- **Problem**
Your answer should consist of the lines in the following data that contain "None".

- **Material for this task**
Definition cm_of (name base adapters : string) (del : bool) : ConfigMap :=
  {| cm_Namespace := "default"; cm_Name := name;
     cm_Labels := {[ippManagedLabel := "true"]};
     cm_Data := <[baseModelKey := base]> {[adaptersKey := adapters]};
     cm_Deleting := del |}.

Definition llama_cms : list ConfigMap :=
  [cm_of "a" "llama" "fr" false; cm_of "a" "llama" "fr" true; cm_of "b" "llama" " it " false].

Lemma supported_first YL tbl cm :
  unmanaged cm = false → tbl = ∅ → @supported YL tbl cm.
Proof.
  unfold supported. intros -> ->. intros b A _. split_and!; [done|done|].
  rewrite map_size_empty. done.
Qed.

Lemma llama_supported : @supported_run one_adapter_yaml ∅ llama_cms.
Proof.
  simpl. split_and!; [by apply supported_first| | |done].
  - split; [vm_compute; done|]. intros b A H.
    change (@table_step _ _ _) with (@table_step one_adapter_yaml ∅ (cm_of "a" "llama" "fr" false)) in H.
    unfold table_step in H. simpl unmanaged in H. cbv iota in H.
    vm_compute in H. injection H as <- _. vm_compute. done.
  - apply supported_first; [done|]. vm_compute. done.
Qed.

Lemma reconciler_refines_table_witness :
  getBaseModel (@reconcile_all _ one_adapter_yaml llama_cms NewAdaptersStore) " it" = "llama" ∧
  resolves (foldl (@table_step one_adapter_yaml) ∅ llama_cms) (trim_space " it") "llama".
Proof.
  split; [vm_compute; done|].
  apply (@reconciler_refines_table _ one_adapter_yaml llama_cms " it" "llama" llama_supported).
  vm_compute. done.
Defined.

Definition llama_store : AdaptersStore :=
  @reconcile_all _ one_adapter_yaml [cm_of "a" "llama" "fr" false] NewAdaptersStore.

Definition shared_store : AdaptersStore :=
  @reconcile_all _ one_adapter_yaml
    [cm_of "a" "llama" "fr" false; cm_of "b" "llama" "fr" false] NewAdaptersStore.

Lemma unsupported_changes_are_missed_witness :
  (∃ st', @configMapUpdateOrAddIfNotExist _ one_adapter_yaml llama_store
            (cm_of "a" "qwen" "fr" false) = (st', None) ∧
     getBaseModel st' "qwen" = "" ∧ is_Some (baseModels st' !! "llama")) ∧
  (@Reconcile _ one_adapter_yaml (λ _ obj, (obj, Some GetNotFound)) llama_store ("default", "a")
     = (llama_store, None) ∧ getBaseModel llama_store "fr" = "llama") ∧
  loraAdapterToBaseModel (configMapDelete shared_store (cm_of "a" "llama" "fr" true)) !! "fr" = None.
Proof.
  split; [|split; [split; [|vm_compute; reflexivity]|]].
  - refine (proj1 (@unsupported_changes_are_missed _ one_adapter_yaml llama_store)
      (cm_of "a" "qwen" "fr" false) "qwen" {["fr"]} "llama" {["fr"]} _ _ _ _ _ _ _);
      vm_compute; try done; by eexists.
  - refine (proj1 (proj2 (@unsupported_changes_are_missed _ one_adapter_yaml llama_store))
      ("default", "a") _). vm_compute. done.
  - refine (proj1 (proj2 (proj2 (@unsupported_changes_are_missed _ one_adapter_yaml shared_store))
      (cm_of "a" "llama" "fr" true) ("default", "b") {["fr"]} {["fr"]} "fr" _ _ _ _ _)); vm_compute; done.
Defined.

- **Task answer**
            (cm_of "a" "qwen" "fr" false) = (st', None) ∧
     = (llama_store, None) ∧ getBaseModel llama_store "fr" = "llama") ∧
  loraAdapterToBaseModel (configMapDelete shared_store (cm_of "a" "llama" "fr" true)) !! "fr" = None.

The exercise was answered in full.